The Wait Chain Traversal API was added with windows Vista, but only made public recently. Prior to the API, access to the Wait Chain API was only via Resource Monitor, and more recently via Task Manager. A detailed article by a Microsoft field engineer, faik hakan bilgen, documents the history of the Wait Chain user interfaces and then provides a console program (with source code on github) to provide a wait chain dump to a text file. Unfortunately this isn’t very easy to use as it relies on decoding thread ids and process ids to understand what is happening. Also because it’s a text file, to get an update you need to run the tool again.

We decided to take inspiration from our Thread Status Monitor tool and create a version specifically for wait chains – Thread Wait Chain Inspector.

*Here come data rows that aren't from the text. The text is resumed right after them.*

(** The onion address codec. The address of a 32-byte key decodes to
    that key with or without [.onion]; every host name that decodes (whatever
    its case, surrounding space or repeated suffix) normalises to the address
    of its key; and the raw form converts to a host name exactly when it is a
    key, its checksum and the version byte. *)
Theorem onion_address_codec pubkey h raw :
  len pubkey = 32 → len raw = 35 →
  pubkey_from_hostname (hostname_from_pubkey pubkey) = Ok pubkey
  ∧ pubkey_from_hostname (hostname_from_pubkey pubkey ++ ONION_SUFFIX) = Ok pubkey
  ∧ raw_from_hostname (hostname_from_pubkey pubkey) = Ok (raw_of_pubkey pubkey)
  ∧ (∀ k, pubkey_from_hostname h = Ok k → normalize_hostname h = Ok (hostname_from_pubkey k ++ ONION_SUFFIX))
  ∧ (∀ host, hostname_from_raw raw = Ok host ↔
       ∃ k, len k = 32 ∧ raw = raw_of_pubkey k ∧ host = hostname_from_pubkey k).
Proof.
  intros Hp Hr. pose proof (hostname_roundtrip pubkey Hp) as Hrt. split_and!; [done| | | |].
  - unfold pubkey_from_hostname in *. unfold hostname_from_pubkey, base32_lower in *.
    rewrite host_of_suffixed by done. by rewrite host_of_b32 in Hrt by done.
  - unfold raw_from_hostname. by rewrite Hrt.
  - intros k [Hk Hh]%pubkey_from_hostname_Ok. unfold normalize_hostname. rewrite Hh.
    by rewrite hostname_roundtrip.
  - intros host. unfold hostname_from_raw. rewrite rbind_Ok. split.
    + intros (k & [Hk ->]%checked_pubkey_iff & [= <-]); [|done]. by exists k.
    + intros (k & Hk & -> & ->). exists k. by rewrite checked_pubkey_iff.
Qed.
End Onion.

(** ** Base32 of 35 bytes, concretely *)

Definition b32_char (d : Z) : byte := zb (if d <? 26 then 65 + d else 24 + d).
Definition b32_val (b : byte) : Z := if bz b >=? 65 then bz b - 65 else bz b - 24.

Fixpoint digits32 (n : nat) (v : Z) : list Z :=
  match n with
  | O => []
  | S n => digits32 n (v / 32) ++ [v mod 32]
  end.

Definition val32 (l : list Z) : Z := foldl (λ acc d, acc * 32 + d) 0 l.

Definition b32_encode35 (bs : bytes) : bytes := b32_char <$> digits32 56 (be_val bs).
Definition b32_decode35 (s : bytes) : option bytes :=
  if forallb is_b32 s && (len s =? 56) then Some (be_bytes 35 (val32 (b32_val <$> s))) else None.

Lemma length_digits32 n v : length (digits32 n v) = n.
Proof. revert v. induction n as [|n IH]; intros v; [done|]. cbn. rewrite length_app, IH. cbn. lia. Qed.

Lemma digits32_range n v : Forall (λ d, 0 ≤ d < 32) (digits32 n v).
Proof.
  revert v. induction n as [|n IH]; intros v; [constructor|]. cbn. apply Forall_app. split; [done|].
  constructor; [|constructor]. apply Z.mod_pos_bound. lia.
Qed.

Lemma val32_digits n v : 0 ≤ v → val32 (digits32 n v) = v mod 32 ^ Z.of_nat n.
Proof.
  revert v. induction n as [|n IH]; intros v Hv; [by rewrite Z.mod_1_r|].
  cbn [digits32]. unfold val32 in *. rewrite foldl_app, IH by (apply Z.div_pos; lia). cbn [foldl].
  replace (Z.of_nat (S n)) with (1 + Z.of_nat n) by lia. rewrite Z.pow_add_r by lia.
  change (32 ^ 1) with 32. rewrite Z.rem_mul_r by lia. lia.
Qed.

Lemma digits32_val l : Forall (λ d, 0 ≤ d < 32) l → digits32 (length l) (val32 l) = l ∧ 0 ≤ val32 l < 32 ^ len l.
Proof.
  induction l as [|d l IH] using rev_ind; [done|]. intros [Hl Hd]%Forall_app.
  apply Forall_cons in Hd as [Hd _]. destruct (IH Hl) as [IH1 IH2].
  rewrite length_app, Nat.add_comm. cbn [length Nat.add digits32].
  unfold val32 in *. rewrite foldl_app. cbn [foldl].
  rewrite Z.div_add_l, Z.div_small, Z.add_0_r, IH1 by lia.
  split; [f_equal; f_equal; rewrite Z.add_comm, Z.mod_add, Z.mod_small; lia|].
  rewrite len_app, Z.pow_add_r by (try apply len_nonneg; done). change (32 ^ len [d]) with 32. lia.
Qed.

Lemma b32_char_val d : 0 ≤ d < 32 → b32_val (b32_char d) = d ∧ is_b32 (b32_char d) = true.
Proof.
  intros Hd. unfold b32_val, b32_char, is_b32, in_range.
  rewrite bz_zb_small by (unfold is_u8, u8_max; case_match; lia).
  destruct (Z.ltb_spec d 26); split; try case_match; lia.
Qed.

Lemma b32_val_char b : is_b32 b = true → b32_char (b32_val b) = b ∧ 0 ≤ b32_val b < 32.
Proof.
  unfold is_b32, in_range. intros H. unfold b32_val.
  split; [|case_match; lia]. apply bz_inj. unfold b32_char.
  rewrite bz_zb_small; [|unfold is_u8, u8_max]; repeat case_match; lia.
Qed.

Lemma b32_35_alphabet bs : forallb is_b32 (b32_encode35 bs) = true.
Proof.
  unfold b32_encode35. induction (digits32_range 56 (be_val bs)) as [|d l Hd _ IH]; [done|].
  cbn [fmap list_fmap forallb]. by rewrite (proj2 (b32_char_val d Hd)), IH.
Qed.

Lemma b32_35_length bs : len (b32_encode35 bs) = 56.
Proof. unfold b32_encode35, len. by rewrite length_fmap, length_digits32. Qed.

Lemma b32_vals_chars l : Forall (λ d, 0 ≤ d < 32) l → b32_val <$> (b32_char <$> l) = l.
Proof. induction 1 as [|d l Hd _ IH]; [done|]. cbn. by rewrite (proj1 (b32_char_val d Hd)), IH. Qed.

Lemma b32_35_inverse bs : len bs = 35 → b32_decode35 (b32_encode35 bs) = Some bs.
Proof.
  intros Hl. unfold b32_decode35. rewrite b32_35_alphabet, b32_35_length. cbn [andb Z.eqb Pos.eqb].
  unfold b32_encode35. rewrite b32_vals_chars by apply digits32_range.
  pose proof (be_val_range bs) as Hv. rewrite Hl in Hv.
  rewrite val32_digits by lia. change (32 ^ Z.of_nat 56) with (256 ^ 35).
  rewrite Z.mod_small by done. f_equal. apply be_bytes_val. unfold len in Hl. lia.
Qed.

Lemma b32_chars_vals s :
  forallb is_b32 s = true → b32_char <$> (b32_val <$> s) = s ∧ Forall (λ d, 0 ≤ d < 32) (b32_val <$> s).
Proof.
  induction s as [|b s IH]; [done|]. cbn [forallb fmap list_fmap]. intros [Hb Hs]%andb_true_iff.
  destruct (b32_val_char b Hb) as [-> ?], (IH Hs) as [-> ?]. split; [done|by constructor].
Qed.

Lemma b32_35_canonical s bs : len s = 56 → b32_decode35 s = Some bs → b32_encode35 bs = s.
Proof.
  intros Hl. unfold b32_decode35. destruct (forallb is_b32 s) eqn:Ha; [|done]. rewrite Hl. cbn [andb Z.eqb Pos.eqb].
  intros [= <-]. destruct (b32_chars_vals s Ha) as [Hc Hr].
  destruct (digits32_val _ Hr) as [Hd Hv]. unfold b32_encode35.
  assert (Hn : length (b32_val <$> s) = 56%nat) by (rewrite length_fmap; unfold len in Hl; lia).
  unfold len in Hv. rewrite Hn in *. rewrite be_val_bytes_small.
  - by rewrite Hd.
  - change (256 ^ Z.of_nat 35) with (32 ^ Z.of_nat 56). done.
Qed.

Lemma onion_address_codec_witness :
  let host := hostname_from_pubkey b32_encode35 (λ _, replicate 32 (zb 7)) (replicate 32 (zb 1)) in
  pubkey_from_hostname b32_decode35 (λ _, replicate 32 (zb 7)) host = Ok (replicate 32 (zb 1))
  ∧ len host = 56.
Proof.
  split; [|by vm_compute].
  apply (onion_address_codec b32_encode35 b32_decode35 (λ _, replicate 32 (zb 7)) b32_35_alphabet
           (λ bs _, b32_35_length bs) b32_35_inverse b32_35_canonical (λ _, eq_refl)
           (replicate 32 (zb 1)) [] (replicate 35 (zb 0))); by vm_compute.
Defined.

Thread Wait Chain Inspector

Select the process you are interested in in the upper window. Wait chains for each thread are shown in the window below. Select a thread and it and any related threads (in the same wait chain) will be highlighted in yellow. Deadlocked threads are shown in red. Process names are displayed and thread names are taken from the GetThreadDescription() API (Windows 10 only).

If you wish to debug a process you can create a minidump for any process in a wait chain. Right click on the process of interest in the wait chain and Create a Minidump….

Thread Wait Chain Inspector is a free tool, complementing our other threading tools, Thread Validator, Thread Lock Checker and Thread Status Monitor.